Natso, the national trade association representing travel plaza and truck-stop owners and operators, also is not expecting problems.

“As far as changing over to ULSD goes, most of our members have already made the transition a while ago, because of the lack of availability of 500 ppm diesel and the large volume of 2007 trucks and newer on road, which can use only ultra-low-sulfur,” Holly Alfano, Natso’s vice president for government affairs, told EMU. “This coming deadline is not a big issue for our members.”

She added that they would be required to have warnings on their pumps by Dec. 1 that only ULSD would be legal for on-highway engines.

“I think that precisely because the EPA set out the rules so clearly and simply, this transition will be probably the easiest one that we’ve ever gone through regarding government mandates,” Bob Lee, president of Roady’s Truck Stops, Boise, Idaho, told EMU.

Lee said that the Roady’s network has more than 400 truck stops in 45 states. Unlike other chains, each Roady’s location and groups of locations are independently owned and operated, with members buying from management just the services and products they choose.

“Probably a majority of them have already migrated over to offering just ULSD, though we haven’t canvassed them,” Lee said. “Many of them have put out advertising advising truckers of the change.

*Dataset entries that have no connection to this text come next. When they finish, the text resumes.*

(** *** Two controllers for examples

    A CAD application that accepts whatever it is asked and counts the
    calls, and one that breaks down on a request that is not in good
    order. *)

Definition obliging : CADController nat :=
  mkController nat (fun w => (true, w)) (fun w => (true, S w))
    (fun _ w => (mkReply true [], S w)).

Definition fragile : CADController nat :=
  mkController nat (fun w => (true, w)) (fun w => (true, S w))
    (fun req w => if well_posed req then (mkReply true [], S w) else (mkReply false [], O)).

(** A stand-in for [repr]. *)
Definition plain_repr (n : num) : text :=
  match n with
  | Int _ => str "n"
  | Float _ => str "x"
  end.

(** *** [==] on parsed commands

    The comparison that Python makes between two results of separate
    calls.  Such results share no NaN object, so a NaN in one of them is
    unequal to the NaN at the same place of the other. *)

Definition float_eq (a b : float) : bool :=
  match a, b with
  | Fin x, Fin y => Qeq_bool x y
  | Inf s, Inf s' => Bool.eqb s s'
  | _, _ => false
  end.

(** An [int] and a [float] are compared by their exact values. *)
Definition num_eq (a b : num) : bool :=
  match a, b with
  | Int x, Int y => (x =? y)%Z
  | Float f, Float g => float_eq f g
  | Int x, Float f | Float f, Int x => float_eq (Fin (inject_Z x)) f
  end.

Definition point_eq (a b : point) : bool := num_eq a.1 b.1 && num_eq a.2 b.2.

Fixpoint points_eq (a b : list point) : bool :=
  match a, b with
  | [], [] => true
  | x :: a, y :: b => point_eq x y && points_eq a b
  | _, _ => false
  end.

(** A [bool] is the integer 0 or 1; a tuple, a list and a string are
    equal to nothing of another kind. *)
Definition value_eq (a b : value) : bool :=
  match a, b with
  | VNum x, VNum y => num_eq x y
  | VBool x, VBool y => Bool.eqb x y
  | VBool x, VNum y | VNum y, VBool x => num_eq (Int (if x then 1 else 0)) y
  | VPoint x, VPoint y => point_eq x y
  | VPoints x, VPoints y => points_eq x y
  | VStr x, VStr y => bool_decide (x = y)
  | _, _ => false
  end.

(** Two dictionaries are equal when they have the same number of keys
    and every key of the first has an equal value in the second. *)
Definition params_eq (a b : Params) : bool :=
  (size a =? size b)%nat &&
  forallb (fun kv : string * value =>
             match b !! kv.1 with
             | Some v => value_eq kv.2 v
             | None => false
             end) (map_to_list a).

(** The [__eq__] that [@dataclass] generates: the tuples of the fields
    are compared. *)
Definition command_eq (a b : ParsedCommand) : bool :=
  String.eqb (action a) (action b) && bool_decide (shape a = shape b) &&
  params_eq (parameters a) (parameters b) && bool_decide (raw_text a = raw_text b) &&
  Qeq_bool (confidence a) (confidence b).

(** No NaN in a number, a value, a dictionary. *)
Definition num_clean (n : num) : bool :=
  match n with
  | Float NaN => false
  | _ => true
  end.

Definition point_clean (p : point) : bool := num_clean p.1 && num_clean p.2.

Definition value_clean (v : value) : bool :=
  match v with
  | VNum n => num_clean n
  | VPoint p => point_clean p
  | VPoints l => forallb point_clean l
  | VStr _ | VBool _ => true
  end.

Definition params_clean (p : Params) : bool :=
  forallb (fun kv : string * value => value_clean kv.2) (map_to_list p).

(** Two numbers whose sum is NaN: infinities of opposite signs. *)
Definition cancel (a b : num) : bool :=
  match as_float a, as_float b with
  | Inf s, Inf s' => xorb s s'
  | _, _ => false
  end.

(** A dimension between two points whose abscissas are too large for a
    float, one positive and one negative: a one followed by 309 zeros. *)
Definition overflowing_dimension : text :=
  str "dimension (1" ++ repeat (cp "0") 309 ++ str ",0) (-1" ++ repeat (cp "0") 309 ++ str ",0)".

(** *** Texts without digits *)

(** The text holds no decimal digit. *)
Definition digit_free (t : text) : bool := forallb (fun c => negb (Unicode.is_decimal c)) t.

(** The geometry that each parser falls back to. *)
Definition default_geometry (tag : string) : list (string * value) :=
  if String.eqb tag "line" then
    [("start", VPoint origin); ("end", VPoint (Int 100, Int 100))]
  else if String.eqb tag "circle" then
    [("center", VPoint origin); ("radius", VNum (Int 50))]
  else if String.eqb tag "arc" then
    [("center", VPoint origin); ("radius", VNum (Int 50));
     ("start_angle", VNum (Int 0)); ("end_angle", VNum (Int 90))]
  else if String.eqb tag "ellipse" then
    [("center", VPoint origin); ("major_axis", VNum (Int 100));
     ("minor_axis", VNum (Int 50)); ("rotation", VNum (Int 0))]
  else if String.eqb tag "rectangle" then
    [("corner1", VPoint origin); ("corner2", VPoint (Float 100, Float 50))]
  else if String.eqb tag "polyline" then
    [("points", VPoints [origin; (Int 50, Int 50); (Int 100, Int 0)])]
  else if String.eqb tag "text" then
    [("position", VPoint origin); ("height", VNum (Float (5 # 2))); ("rotation", VNum (Int 0))]
  else if String.eqb tag "dimension" then
    [("start", VPoint origin); ("end", VPoint (Int 100, Int 0));
     ("text_position", VPoint (Int 50, Int 10))]
  else if String.eqb tag "hatch" then
    [("boundary_points", VPoints [origin; (Int 100, Int 0); (Int 100, Int 100); (Int 0, Int 100)]);
     ("pattern_scale", VNum (Float 1))]
  else [].

(** A stretch of text that holds a decimal digit. *)
Definition has_digit (pre : text) : Prop := existsb Unicode.is_decimal pre = true.

(** * Properties *)

(** ** The matcher *)

Lemma star_consumes p : consumes (Star p) (fun pre => forallb p pre = true).
Proof.
  intros k s. induction s as [|x s IH]; intros c res H; simpl in H.
  - exists [], []. auto.
  - destruct (p x) eqn:Hp.
    + destruct (star p k s c) eqn:Hs.
      * destruct (IH c p0 Hs) as (pre & s' & -> & Hall & Hk).
        exists (x :: pre), s'. simpl. rewrite Hp, Hall.
        inversion H; subst. auto.
      * exists [], (x :: s). auto.
    + exists [], (x :: s). auto.
Qed.

Lemma chr_consumes p : consumes (Chr p) (fun pre => exists x, pre = [x] /\ p x = true).
Proof.
  intros k [|x s] c res H; simpl in H; [discriminate|].
  destruct (p x) eqn:Hp; [|discriminate].
  exists [x], s. eauto.
Qed.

“I’ve talked to dozens of managers, fuel cashiers and other employees where this advertising is up,” Lee said, “and they tell me universally that drivers just don’t care about the disappearance of other diesels.”

He said that he has moved up the date when Roady’s will make its final educational push to its members about the disappearance of higher fuel sulfur.

“Initially, I was going to wait till late summer to begin the push to advise them and make them aware of the change,” Lee said. “We have a magazine that we publish, and we decided to put in a major article about the change in our August-September issue, due out in midsummer.”

He said the transition would go much more smoothly than introduction of diesel exhaust fluid last year.